I have this fan/filter combo...hxxp://www.virtualsunhydroponics.com/Agricultural/products/VS600F-SET.asp?rt=2
My plan is/was... filt/fan/ins duct/6"kingcobra hood/ins duct/outside...looking inside the filter, i see a lot of charcoal/carbon? debri and dust...even if i empty it out, will i still be sucking a lot of dust/debri through my fan(ruin bearings?) and through my hood(get bulb dirty and the glass dusty, reducing the lite output)?...Anybody used this , or have any thoughts?
Thank you


----------



## pcduck (Sep 18, 2012)

:ciao::welcome: To the Only Place :ciao:

I run mine filter>hoods>fan>exhaust

I wipe the inside of my filter out before using. Or connect fan to filter prior to use and turn on to suck all the dust and debris out first. Then reconnect to your grow room system


----------



## The Hemp Goddess (Sep 18, 2012)

IMO, it works better if you have your fan pulling air rather than pushing air--you want negative pressure in your room.
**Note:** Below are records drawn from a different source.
(** While the loop runs, the registry is as the last sort left it. *)
Definition sorted_while_running (s : Sys) : Prop :=
  Cron.running (cron s) = true → ordered byTime.Less (Cron.entries (cron s)).

(** ** The timer case *)

(** An entry is due at [now]: its [Next] is a real time at or before
    [now]. *)
Definition due (now : Time) (e : EntryPtr) : Prop :=
  (instant (Entry.Next (deref e)) ≤ instant now)%Z ∧ sentinel e = false.

(** An entry is not due at [now]: its [Next] is strictly after [now] or
    is the zero time. *)
Definition not_due (now : Time) (e : EntryPtr) : Prop :=
  (instant now < instant (Entry.Next (deref e)))%Z ∨ sentinel e = true.

(** The four auxiliary values of a dispatch, in their fixed order. *)
Definition aux_values (e : EntryPtr) : list Value :=
  [VInt32 (Entry.Id (deref e)); VString (Entry.Tag (deref e));
   VString (Entry.Task (deref e)); VString (Entry.Params (deref e))].

(** Two records that agree on every field but [Next] and [Prev]. *)
Definition same_but_times (v w : Entry.t) : Prop :=
  Entry.Schedule v = Entry.Schedule w ∧ Entry.Job v = Entry.Job w ∧
  Entry.Id v = Entry.Id w ∧ Entry.ArgLen v = Entry.ArgLen w ∧
  Entry.Tag v = Entry.Tag w ∧ Entry.Task v = Entry.Task w ∧
  Entry.Params v = Entry.Params w.

(** ** Entries over a run *)

(** A schedule whose [Next] answers the zero time for every input. *)
Definition never_fires (sch : Schedule.t) : Prop :=
  ∀ t, IsZero (Schedule.Next sch t) = true.

(** An entry with such a schedule holds the zero time in [Next]. *)
Definition idle_if_never (e : EntryPtr) : Prop :=
  never_fires (Entry.Schedule (deref e)) → sentinel e = true.

(** [e'] is the record [e] at a later point: same address, same fields
    but for the two times. *)
Definition carried (e e' : EntryPtr) : Prop :=
  addr e' = addr e ∧ same_but_times (deref e') (deref e).

(** Every entry of [es] is still held in [es']. *)
Definition persists (es es' : list EntryPtr) : Prop :=
  ∀ e, e ∈ es → ∃ e', e' ∈ es' ∧ carried e e'.

(** [e'] is [e] after the loop may have written its times: [Next] is
    what it was or an answer of the entry's schedule. *)
Definition retimed (e e' : EntryPtr) : Prop :=
  carried e e' ∧
  (Entry.Next (deref e') = Entry.Next (deref e) ∨
   ∃ t, Entry.Next (deref e')
        = Schedule.Next (Entry.Schedule (deref e)) t).

(** The calls that remove entries. *)
Definition is_removal (ev : Call) : bool :=
  match ev with
  | CallRemove _ | CallRemoveAll | CallRemoveFirst | CallRemoveLast => true
  | _ => false
  end.

(** The three things an event can do to the registry: rewrite times
    (and start jobs for entries with a real [Next]), remove entries, or
    append one entry under the next identity. *)
Inductive step_kind (s : Sys) (ev : Call) (s' : Sys) (obs : list Obs) : Prop :=
| kind_times (es1 : list EntryPtr) :
    is_removal ev = false →
    Forall2 retimed (Cron.entries (cron s)) es1 →
    Cron.entries (cron s') ≡ₚ es1 →
    Cron.id (cron s') = Cron.id (cron s) →
    (brk s ≤ brk s')%nat →
    registrations obs = [] →
    (∀ sp, sp ∈ spawns obs →
           by_entry sp ∈ Cron.entries (cron s) ∧ sentinel (by_entry sp) = false) →
    step_kind s ev s' obs
| kind_removal :
    is_removal ev = true →
    Cron.entries (cron s') ⊆+ Cron.entries (cron s) →
    Cron.id (cron s') = Cron.id (cron s) →
    brk s' = brk s →
    registrations obs = [] →
    spawns obs = [] →
    step_kind s ev s' obs
| kind_registration (e : EntryPtr) :
    is_removal ev = false →
    Cron.entries (cron s') ≡ₚ Cron.entries (cron s) ++ [e] →
    addr e = brk s →
    Entry.Id (deref e) = Cron.id (cron s) →
    (Entry.Next (deref e) = GoTime.zero ∨
     ∃ t, Entry.Next (deref e)
          = Schedule.Next (Entry.Schedule (deref e)) t) →
    Cron.id (cron s') = wrap32 (Cron.id (cron s) + 1) →
    brk s' = S (brk s) →
    registrations obs = [e] →
    spawns obs = [] →
    step_kind s ev s' obs.

(** Every address held by the registry has been handed out. *)
Definition allocated_below (s : Sys) : Prop :=
  Forall (λ e, (addr e < brk s)%nat) (Cron.entries (cron s)).

(** The identities are issued in strictly increasing order. *)
Definition increasing (l : list Z) : Prop :=
  ∀ i j x y, l !! i = Some x → l !! j = Some y → (i < j)%nat → (x < y)%Z.

(** ** The two mutation paths *)

(** The calls that change the registry. *)
Definition is_mutation (ev : Call) : bool :=
  match ev with
  | CallSchedule _ _ _ _ | CallRemove _ | CallRemoveAll
  | CallRemoveFirst | CallRemoveLast => true
  | _ => false
  end.

(** Registrations, removals by an identity (or by -1, which clears on
    both paths), clearing, and firings of the timer: the events whose
    effect does not depend on the order of the registry. *)
Definition order_free (ev : Call) : bool :=
  match ev with
  | CallSchedule _ _ _ _ | CallRemoveAll | Tick _ => true
  | CallRemove id => (-1 <=? id)%Z
  | _ => false
  end.

(** A record without its two times, and a registry slot as address and
    such a record. *)
Definition timeless (v : Entry.t) : Entry.t :=
  Entry.set_Prev GoTime.zero (Entry.set_Next GoTime.zero v).

Definition content (e : EntryPtr) : nat * Entry.t :=
  (addr e, timeless (deref e)).

(** A listed record without its two times. *)
Definition listed (e : EntryPtr) : Entry.t := timeless (deref e).

(** Two engines, one running and one stopped, that hold the same
    entries but for order and times, with the same counter and the same
    allocator state. *)
Definition same_registry (sr ss : Sys) : Prop :=
  Cron.running (cron sr) = true ∧
  Cron.running (cron ss) = false ∧
  Cron.id (cron sr) = Cron.id (cron ss) ∧
  brk sr = brk ss ∧
  content <$> Cron.entries (cron sr) ≡ₚ content <$> Cron.entries (cron ss).

(** ** Sample data *)

(** a job that returns at once, and one that panics *)
Definition noop : Job.t := Job.mk (λ _, ret tt).
Definition faulty : Job.t := Job.mk (λ _ w, (Panicking (VString "boom"), w)).
Definition at_ (z : Z) : Time := GoTime.mk z "UTC".
(** a schedule that always answers the same instant *)
Definition always (z : Z) : Schedule.t := Schedule.mk (λ _, at_ z).
(** a schedule firing every [d] after the given time *)
Definition every (d : Z) : Schedule.t :=
  Schedule.mk (λ t, GoTime.mk (instant t + d) (zone t)).
(** a schedule that never fires *)
Definition never : Schedule.t := Schedule.mk (λ _, GoTime.zero).

(** Sample entries: a registered record with the given address,
    identity, arity and [Next]. *)
Definition sample (a : nat) (i n : Z) (next : Z) : EntryPtr :=
  Ptr a (Entry.mk (every 10) (at_ next) GoTime.zero noop i n "tag" "task" "params").

(** A stopped engine holding the given registry. *)
Definition holding (es : list EntryPtr) : Cron.t :=
  Cron.mk (Z.of_nat (length es)) es false None "UTC".

Definition registry_a : list EntryPtr :=
  [sample 0 0 2 5; sample 1 1 7 6; sample 2 2 0 9; sample 3 3 0 0].

(** One registration through the six-argument form, then a listing. *)
Definition register_and_list : list Call :=
  [CallSchedule (every 10) noop
     [VSlice [VInt32 4; VString "tag"; VString "task"; VString "params"]]
     (at_ 0);
   CallEntries].

(** [n] registrations in a row on one engine. *)
Definition register_times (n : nat) : list Call :=
  replicate n (CallSchedule never noop [VSlice []] GoTime.zero).

(** Registrations while stopped and while running, with a removal in
    between. *)
Definition mixed_registrations : list Call :=
  [CallSchedule (every 10) noop [VSlice []] (at_ 0);
   CallSchedule never noop [VSlice [VInt32 1]] (at_ 0);
   CallStart (at_ 1);
   CallRemove 0;
   CallSchedule (every 5) noop [VSlice [VInt32 2; VString "tag"]] (at_ 2);
   Tick (at_ 7);
   CallStop;
   CallSchedule (every 3) noop [VSlice []] (at_ 9)].

(** Register an entry firing late, then one firing early, then remove
    the first entry. *)
Definition late_early_remove_first : list Call :=
  [CallSchedule (always 10) noop [VSlice []] (at_ 1);
   CallSchedule (always 5) noop [VSlice []] (at_ 1);
   CallRemoveFirst].

(** Registrations, removals by identity, clearing and timer firings. *)
Definition order_free_calls : list Call :=
  [CallSchedule (always 10) noop [VSlice [VInt32 1]] (at_ 1);
   CallSchedule (always 5) noop [VSlice [VInt32 2; VString "tag"]] (at_ 1);
   Tick (at_ 6);
   CallSchedule (every 3) noop [VSlice []] (at_ 7);
   CallRemove 0;
   Tick (at_ 11);
   CallSchedule never noop [VSlice []] (at_ 12)].

(** An entry as identity, [Next] and [Prev]; a started goroutine as the
    identity of its entry and its arguments. *)
Definition times (e : EntryPtr) : Z * Z * Z :=
  (Entry.Id (deref e), instant (Entry.Next (deref e)),
   instant (Entry.Prev (deref e))).

Definition started (s : Spawn) : Z * list Value :=
  (Entry.Id (deref (by_entry s)), args s).

(** An entry of arity 2 every 10, one of arity 9 every 4; start at 100
    and let the timer fire at 104, 108 and 110. *)
Definition arity_nine_run : list Call :=
  [CallSchedule (every 10) noop [VSlice [VInt32 2; VString "tag"]] (at_ 0);
   CallSchedule (every 4) noop [VSlice [VInt32 9]] (at_ 0);
   CallStart (at_ 100);
   Tick (at_ 104); Tick (at_ 108); Tick (at_ 110)].

(** Two registrations, and [Remove(-2)] after them. *)
Definition two_registrations : list Call :=
  [CallSchedule (always 10) noop [VSlice []] (at_ 1);
   CallSchedule (always 5) noop [VSlice []] (at_ 1)].

Definition remove_minus_two : list Call :=
  two_registrations ++ [CallRemove (-2)].

(** ** Schedules as the interface asks for them *)

(** The contract written at [Schedule.Next]: the answer is later than
    the time given, or it is the zero time, for a schedule that has no
    activation left. *)
Definition advances (sch : Schedule.t) : Prop :=
  ∀ t, IsZero (Schedule.Next sch t) = true ∨
       (instant t < instant (Schedule.Next sch t))%Z.

(** ** More sample data *)

(** A parser that knows one spec. *)
Definition parse_sample (spec : string) : Schedule.t + Value :=
  if decide (spec = "@every 5") then inl (every 5)
  else inr (VString "unknown spec").

(** A running engine holding [registry_a]. *)
Definition running_a : Sys := mkSys (Cron.set_running true (holding registry_a)) 4.

(** * Properties *)

Section insertion_sort.
Context {A : Type} (less : A → A → bool).

Lemma sift_perm x rp : sort.sift less x rp ≡ₚ x :: rp.
Proof.
  induction rp as [|y rp IH]; simpl; [done|].
  destruct (less x y); [|done].
  rewrite IH. apply Permutation_swap.
Qed.

Lemma Sort_perm l : sort.Sort less l ≡ₚ l.
Proof.
  unfold sort.Sort, sort.insertionSort.
  rewrite reverse_Permutation.
  induction l as [|x l IH] using rev_ind; [done|].
  rewrite foldl_snoc, sift_perm, IH.
  by rewrite Permutation_cons_append.
Qed.

Lemma flip_sorted_reverse (R : relation A) l :
  StronglySorted R l → StronglySorted (flip R) (reverse l).
Proof.
  induction 1 as [|a l Hl IH Ha]; [constructor|].
  rewrite reverse_cons. apply StronglySorted_app_2.
  - intros x1 x2 Hx1 ->%list_elem_of_singleton.
    rewrite elem_of_reverse in Hx1. rewrite Forall_forall in Ha.
    unfold flip. by apply Ha.
  - exact IH.
  - constructor; [constructor|apply Forall_nil_2].
Qed.

Hypothesis less_asym : ∀ a b, less a b = true → less b a = false.
Hypothesis less_negtrans :
  ∀ a b c, less a b = false → less b c = false → less a c = false.

Lemma sift_sorted x rp :
  StronglySorted (λ a b, less a b = false) rp →
  StronglySorted (λ a b, less a b = false) (sort.sift less x rp).
Proof.
  induction 1 as [|y rp Hrp IH Hy]; simpl; [repeat constructor|].
  destruct (less x y) eqn:Hxy.
  - constructor; [done|].
    rewrite Forall_forall in Hy |- *. intros z Hz.
    rewrite sift_perm in Hz. apply elem_of_cons in Hz as [->|Hz]; auto.
  - constructor; [by constructor|].
    constructor; [done|].
    rewrite Forall_forall in Hy |- *. intros z Hz. eauto.
Qed.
I am not running a filter, but I run light>ins duct>fan> insulated duct to wherever.  My fan is located outside my grow space.  The filter can be located on the other side of the fan.


----------



## shahomy (Sep 19, 2012)

Thanks for the welcome Duck and reply... so, do you get _any_ carbon/charcoal dust in your hood on the glass? Also, could you share which filter your using?
I`ve shaken the filter out, but there seems to be small pieces and dust still coming out....maybe i just won`t use it, i only paided 50 bucks for it...guess ya get what ya pay for it  .







			
				pcduck said:
			
		

> :ciao::welcome: To the Only Place :ciao:
> 
> I run mine filter>hoods>fan>exhaust
> 
> I wipe the inside of my filter out before using. Or connect fan to filter prior to use and turn on to suck all the dust and debris out first. Then reconnect to your grow room system


----------



## shahomy (Sep 19, 2012)

Hi THG, thanks for the reply...
Yeah, your way was what i had in mind also, but i don`t think this filter was meant to be used that way...it has a cloth sleeve on the outside...i think i have to _pull_ from the filter and then _push_ through the rest(hood,ins duct,outside)....i`ve got it hooked up right now without the filter and it`s _pushing _air out pretty good...
I`m on 10 acres in a real rural area, so neighbors aren`t an issue, the filter would be just for occasional visitors...and i`m all legal also:icon_smile: 



			
				The Hemp Goddess said:
			
		

> IMO, it works better if you have your fan pulling air rather than pushing air--you want negative pressure in your room.
> 
> I am not running a filter, but I run light>ins duct>fan> insulated duct to wherever.  My fan is located outside my grow space.  The filter can be located on the other side of the fan.


----------



## Growdude (Sep 19, 2012)

If your pulling air thru your filter its correct, most people put the fan near the middle of the run, after the hood.


----------



## gourmet (Sep 19, 2012)

By necessity I pull the air out of the tent and push the air through my filter so it is light fan filter.  That is not the way I had it set up when I had a larger tent.  Then it was light filter fan pulling air through the filter and pulling it out of the tent.  But I do what I have room for and now I have to put the filter outside of the tent to have head room for the plants.


----------